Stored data
· · · ·

Lemma sent_app o o' : sent (o ++ o') = sent o ++ sent o'.
Proof. apply omap_app. Qed.
Lemma sent_cons e o : sent (Send e :: o) = e :: sent o.
Proof. done. Qed.
Lemma process_telemetry t s : Forall telemetry (sent (process ns pod t s).1.2).
Proof.
  unfold process. destruct (task_error s) as [[]|]; [constructor|]. destruct (hash_iter (exited s)) as [|[]]; [|constructor].
  unfold process_oom. destruct (Z.ltb_spec (last_oom_kill_count t) (oom_kill_count s)); cbn [fst snd]; rewrite !sent_app;
    repeat apply Forall_app_2; unfold process_balloon, process_constraint; repeat case_match; repeat constructor; lia.
Qed.
Lemma step_telemetry m i : Forall telemetry (sent (monitor_step ns pod m i).1.2).
Proof.
  destruct i as [i|[]]; cbn [monitor_step]; try constructor.
  - destruct (reading m); [|constructor]. destruct (dispatch _ _). constructor.
  - destruct (_ || _); [|constructor]. pose proof (process_telemetry (tracker m) (state m)) as Hp.
    destruct (process ns pod _ _) as [[]]. exact Hp.
Qed.
Lemma loop_telemetry m inputs : Forall telemetry (sent (monitor_loop ns pod m inputs).1.2).
Proof.
  revert m. induction inputs as [|i inputs IH]; intros m; [constructor|]. cbn [monitor_loop].
  pose proof (step_telemetry m i) as Hs. destruct (monitor_step ns pod m i) as [[m' o] [r|]]; [done|].
  specialize (IH m'). destruct (monitor_loop ns pod m' inputs) as [[m2 o2] r]. cbn [fst snd] in *.
  rewrite sent_app. by apply Forall_app_2.
Qed.
Lemma sent_stop l : sent (stop_containers l) = [].
Proof. by induction l. Qed.
Lemma sent_take n o : sent o = [] → sent (take n o) = [].
Proof.
  revert n. induction o as [|[e|op|r] o IH]; intros n Ho; destruct n; simpl in *; try done; by apply IH.
Qed.
Lemma sent_kill e : sent (force_kill e) = [].
Proof. unfold force_kill. by destruct (kill_ok e). Qed.
Lemma sent_finish_shutdown l e : sent l = [] → sent (finish_shutdown l e) = [].
Proof.
  intros Hl. unfold finish_shutdown. destruct (race e); rewrite sent_app, ?sent_kill, ?Hl, ?(sent_take _ l) by done; done.
Qed.
(** However the loop ends, the events are those of the artifact, if any, and one last. *)
Lemma outcome_terminal o started e :
  ∃ l t, sent (handle_outcome ns pod o started e) = l ++ [t] ∧ terminal t ∧ artifact_events l t.
Proof.
  destruct o as [code|error| |req|]; cbn [handle_outcome handle_container_exit handle_cancel].
  - exists [], (Event.PodExited ns pod code). split; [|done]. rewrite sent_app.
    destruct (drained e); [|done]. rewrite sent_finish_shutdown; [done|]. by rewrite sent_app, sent_stop.
  - exists [], (Event.PodFailed ns pod error). by rewrite sent_app, sent_kill.
  - by exists [], (Event.PodFailed ns pod "VM process exited unexpectedly").
  - unfold handle_suspend. destruct (suspended e) as [[at_instance error]|].
    + exists [Event.ArtifactWriteStarted ns (artifact_id req) (pool_id req)], (Event.PodSuspendFailed ns pod error).
      split; [by destruct at_instance|]. split; [done|]. by exists (artifact_id req), (pool_id req).
    + by eexists [_; _], (Event.PodSuspended ns pod (artifact_id req) _ (pool_id req)).
  - exists [], (Event.PodExited ns pod (-1)). split; [|done]. rewrite !sent_app, sent_stop.
    destruct (drained e); [by rewrite sent_finish_shutdown|done].
Qed.
(** ** The pod at the orchestrator *)
(** The input of the machine of the pod that an event becomes
    ([dispatch_active_worker_event]) *)
Definition notify (e : WorkerEvent) : option PodSm.PodInput :=
  match e with
  | Event.PodRunning _ _ => Some (PodSm.NotifyPodStatus Running)
  | Event.PodExited _ _ code => Some (PodSm.NotifyPodStatus (Namespace.exit_status code))
  | Event.PodFailed _ _ error => Some (PodSm.NotifyPodStatus (PodFailed None error))
  | Event.PodSuspended _ _ artifact _ _ => PodSm.NotifyPodSuspended <$> Scheduler.parse_u64 artifact
  | Event.PodSuspendFailed _ _ _ => Some (PodSm.NotifyPodStatus (PodFailed None "suspend failed"))
  | _ => None
  end.
Lemma notify_terminal t i s c :
  terminal t → notify t = Some i →
  (∀ a, i = PodSm.NotifyPodSuspended a → is_suspending (PodSm.status s) = true ∨ is_terminal (PodSm.status s) = true) →
  is_terminal (PodSm.status (PodSm.handle i (s, c)).1) = true.
Proof.
  intros Ht Hi Hs.
  assert (Hst : ∀ st, match st with PodFailed _ _ | Finished _ => True | _ => False end →
    is_terminal (PodSm.status (PodSm.handle (PodSm.NotifyPodStatus st) (s, c)).1) = true).
  { intros st Hf. destruct s as [[] ow wk0 it0 ra tg aw ls]; destruct st; try done; PodSm.pod_cases; done. }
  destruct t; try done; simpl in Hi; simplify_eq; try by apply Hst.
  - apply Hst. unfold Namespace.exit_status. by destruct (exit_code =? 0).
  - apply fmap_Some in Hi as (a & _ & ->). specialize (Hs a eq_refl).
    destruct s as [[] ow wk0 it0 ra tg aw ls]; try (by destruct Hs); PodSm.pod_cases; done.
Qed.
(** The events of a run, until and after the end *)
Definition unfinished (l : list WorkerEvent) : Prop :=
  ∃ tel, l = Event.PodRunning ns pod :: tel ∧ Forall telemetry tel.
Definition finished (ok : bool) (l : list WorkerEvent) (t : WorkerEvent) : Prop :=
  if ok then ∃ tel art, l = Event.PodRunning ns pod :: tel ++ art ++ [t] ∧ Forall telemetry tel ∧ artifact_events art t
  else l = [t].

End Life.

(** ** Telemetry *)
(** What the guest has told, directly from its events *)
Definition items_of (inputs : list Input) : list StreamItem :=
  omap (λ x, match x with FromGuest i => Some i | _ => None end) inputs.
Definition ooms_step (n : Z) (i : StreamItem) : Z :=
  match i with StreamEvent (MemoryEvent (Memory.OomKill count)) => n + count | _ => n end.
Definition constrained_step (b : bool) (i : StreamItem) : bool :=
  match i with
  | StreamEvent (MemoryEvent (Memory.MemoryConstrained _)) => true
  | StreamEvent (MemoryEvent Memory.MemoryConstraintCleared) => false
  | _ => b
  end.
Definition balloon_step (b : option Z) (i : StreamItem) : option Z :=
  match i with StreamEvent (MemoryEvent (Memory.BalloonSet n)) => Some n | _ => b end.
(** What the orchestrator and the machine have been told *)
Definition oom_told (n : Z) (x : Out) : Z := match x with Send (Event.PodOomKill _ _ count) => n + count | _ => n end.
Definition constrained_told (b : bool) (x : Out) : bool :=
  match x with
  | Send (Event.PodMemoryConstrained _ _ _) => true
  | Send (Event.PodMemoryConstraintCleared _ _) => false
  | _ => b
  end.
Definition balloon_told (b : option Z) (x : Out) : option Z := match x with Vm (SetBalloon n) => Some n | _ => b end.
(** Counts are not negative. *)
Definition count_ok (i : StreamItem) : Prop :=
  match i with StreamEvent (MemoryEvent (Memory.OomKill count)) => 0 ≤ count | _ => True end.

Section Telemetry.
Context {iter : HashIter string}.
Variables (ns : NamespaceId) (pod : PodId).
Definition synced (t : StateTracker) (s : EventDispatchState) : Prop :=
  last_oom_kill_count t = oom_kill_count s ∧ last_memory_constrained t = memory_constrained s ∧
  last_balloon t = balloon_mib s.
Record told (m : Monitor) (items : list StreamItem) (o : list Out) : Prop := {
  told_state : reading m = true →
    oom_kill_count (state m) = foldl ooms_step 0 items ∧ memory_constrained (state m) = foldl constrained_step false items ∧
    balloon_mib (state m) = foldl balloon_step None items;
  told_out : foldl oom_told 0 o = last_oom_kill_count (tracker m) ∧
    foldl constrained_told false o = last_memory_constrained (tracker m) ∧ foldl balloon_told None o = last_balloon (tracker m);
  told_order : last_oom_kill_count (tracker m) ≤ oom_kill_count (state m) ∧
    (balloon_mib (state m) = None → last_balloon (tracker m) = None);
  told_synced : changed m = false → synced (tracker m) (state m);
  told_closed : reading m = false → stream_closed (state m) = true }.
(** A turn of the task follows the events. *)
Lemma dispatch_told s i s' :
  count_ok i → dispatch s i = (s', true) →
  oom_kill_count s' = ooms_step (oom_kill_count s) i ∧ memory_constrained s' = constrained_step (memory_constrained s) i ∧
  balloon_mib s' = balloon_step (balloon_mib s) i ∧ oom_kill_count s ≤ oom_kill_count s' ∧
  (balloon_mib s' = None → balloon_mib s = None).
Proof.
  intros Hc E. destruct i as [[id code dropped|task msg|[]]| |]; simpl in *; repeat case_match; simplify_eq/=; split_and!; try done; lia.
Qed.
Lemma dispatch_closed s i s' :
  dispatch s i = (s', false) →
  stream_closed s' = true ∧ oom_kill_count s' = oom_kill_count s ∧ balloon_mib s' = balloon_mib s.
Proof. destruct i as [[id code dropped|task msg|[]]| |]; simpl; intros; simplify_eq/=; done. Qed.
(** Processing a state tells what is new in it. *)
Lemma process_told t s t' o :
  process ns pod t s = (t', o, None) → last_oom_kill_count t ≤ oom_kill_count s → (balloon_mib s = None → last_balloon t = None) →
  synced t' s ∧ stream_closed s = false ∧
  ∀ a, foldl oom_told a o = a + (oom_kill_count s - last_oom_kill_count t) ∧
    foldl constrained_told (last_memory_constrained t) o = memory_constrained s ∧
    foldl balloon_told (last_balloon t) o = balloon_mib s.
Proof.
  unfold process. destruct (task_error s) as [[]|]; [done|]. destruct (hash_iter (exited s)) as [|[]]; [|done].
  unfold process_oom, process_balloon, process_constraint. intros E Ho Hb.
  destruct (stream_closed s); [destruct (Z.ltb_spec (last_oom_kill_count t) (oom_kill_count s)); done|].
  destruct (Z.ltb_spec (last_oom_kill_count t) (oom_kill_count s)), (decide (balloon_mib s = last_balloon t)),
    (balloon_mib s) eqn:Eb, (memory_constrained s) eqn:Em, (last_memory_constrained t) eqn:El; simplify_eq/=;
    unfold synced; simpl; rewrite ?Em, ?Eb; split_and!; try done; try lia; intros a; split_and!; try done; try lia;
    by rewrite Hb in *.
Qed.
Lemma step_told m items o i m' o' :
  told m items o → Forall count_ok (items_of [i]) → monitor_step ns pod m i = (m', o', None) →
  told m' (items ++ items_of [i]) (o ++ o') ∧
  (i = Select GuestStateChanged → reading m' = true ∧ synced (tracker m') (state m')).
Proof.
  intros [T1 (T2 & T3 & T4) [T5 T6] T7 T8] Hc E. destruct i as [i|[]]; try done; cbn [monitor_step] in E; cbn [items_of omap list_omap].
  - split; [|done]. apply Forall_inv in Hc. destruct (reading m) eqn:Er.
    + destruct (dispatch (state m) i) as [s go] eqn:Ed. injection E as <- <-. rewrite app_nil_r. destruct go.
      * destruct (dispatch_told _ _ _ Hc Ed) as (D1 & D2 & D3 & D4 & D5). destruct (T1 eq_refl) as (S1 & S2 & S3).
        split; simpl; [|done| |done|done].
        -- intros _. rewrite !foldl_app, D1, D2, D3, S1, S2, S3. done.
        -- split; [lia|by auto].
      * destruct (dispatch_closed _ _ _ Ed) as (D1 & D2 & D3). split; simpl; rewrite ?D2, ?D3; done.
    + injection E as <- <-. rewrite app_nil_r. split; simpl; [by rewrite Er|done|done|done|intros _; by apply T8].
  - rewrite app_nil_r. destruct (changed m || negb (reading m)) eqn:Ec.
    + destruct (process ns pod (tracker m) (state m)) as [[t oo] r] eqn:Ep. destruct r as [[]|]; [done..|]. injection E as <- <-.
      destruct (process_told _ _ _ _ Ep T5 T6) as (P1 & P2 & P3).
      assert (Er : reading m = true) by (destruct (reading m); [done|]; by rewrite T8 in P2).
      split; [|by simpl]. split; simpl; [done| | |done|done].
      * rewrite !foldl_app, T2, T3, T4. destruct (P3 (last_oom_kill_count (tracker m))) as (Q1 & Q2 & Q3).
        destruct P1 as (R1 & R2 & R3). rewrite Q1, Q2, Q3, R1, R2, R3. split_and!; try done. lia.
      * destruct P1 as (R1 & R2 & R3). rewrite R1, R3. done.
    + injection E as <- <-. rewrite app_nil_r. apply orb_false_elim in Ec as [Ec Er]. apply negb_false_iff in Er.
      split; [by split; [|split_and!|..]|]. intros _. split; [done|by apply T7].
Qed.
Lemma loop_told m items o inputs m' o' :
  told m items o → Forall count_ok (items_of inputs) → monitor_loop ns pod m inputs = (m', o', None) →
  told m' (items ++ items_of inputs) (o ++ o') ∧
  (last inputs = Some (Select GuestStateChanged) → reading m' = true ∧ synced (tracker m') (state m')).
Proof.
  revert m items o o'. induction inputs as [|i inputs IH]; intros m items o o' Hm Hc E.
  { cbn in E. simplify_eq. by rewrite !app_nil_r. }
  change (i :: inputs) with ([i] ++ inputs) in Hc. unfold items_of in Hc. rewrite omap_app in Hc. apply Forall_app in Hc as [Hc1 Hc2].
  cbn [monitor_loop] in E. destruct (monitor_step ns pod m i) as [[m1 o1] [r|]] eqn:Es; [done|].
  destruct (monitor_loop ns pod m1 inputs) as [[m2 o2] r] eqn:El. simplify_eq.
  destruct (step_told _ _ _ _ _ _ Hm Hc1 Es) as [Hm1 Hw].
  destruct (IH _ _ _ _ Hm1 Hc2 El) as [Hm2 Hw2].
  replace (items ++ items_of (i :: inputs)) with ((items ++ items_of [i]) ++ items_of inputs)
    by (rewrite <- app_assoc; f_equal; unfold items_of; by rewrite <- omap_app).
  rewrite app_assoc. split; [done|]. destruct inputs as [|j inputs]; [|exact Hw2].
  cbn in El. simplify_eq. intros [= ->]. by apply Hw.
Qed.

(** C24: The monitor reads only the latest of the states that the guest's events add up to, at
    moments it does not choose.  Nevertheless, whenever it has looked at the state and the
    pod still runs, the counts of killed processes it has sent add up to what the guest has
    reported, the orchestrator has been told last whether the guest is short of memory
    now, and the balloon has been set to what the guest asked for last. *)
Theorem telemetry_exact inputs m o :
  Forall count_ok (items_of inputs) → monitor_loop ns pod start_monitor inputs = (m, o, None) →
  last inputs = Some (Select GuestStateChanged) →
  foldl oom_told 0 o = foldl ooms_step 0 (items_of inputs) ∧
  foldl constrained_told false o = foldl constrained_step false (items_of inputs) ∧
  foldl balloon_told None o = foldl balloon_step None (items_of inputs).
Proof.
  intros Hc E Hl. destruct (loop_told start_monitor [] [] inputs m o) as [[T1 (T2 & T3 & T4) _ _ _] Hw]; [|done|done|].
  { split; [done|done|by split|done|done]. }
  destruct (Hw Hl) as [Hr (S1 & S2 & S3)]. destruct (T1 Hr) as (R1 & R2 & R3). cbn [app] in *. split_and!; congruence.
Qed.
End Telemetry.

· · · ·

Required action:
Extract exactly the leading lines of the data, stopping at and including the line with "as [|[]]; [|constructor].".

Output below:
Lemma sent_app o o' : sent (o ++ o') = sent o ++ sent o'.
Proof. apply omap_app. Qed.
Lemma sent_cons e o : sent (Send e :: o) = e :: sent o.
Proof. done. Qed.
Lemma process_telemetry t s : Forall telemetry (sent (process ns pod t s).1.2).
Proof.
  unfold process. destruct (task_error s) as [[]|]; [constructor|]. destruct (hash_iter (exited s)) as [|[]]; [|constructor].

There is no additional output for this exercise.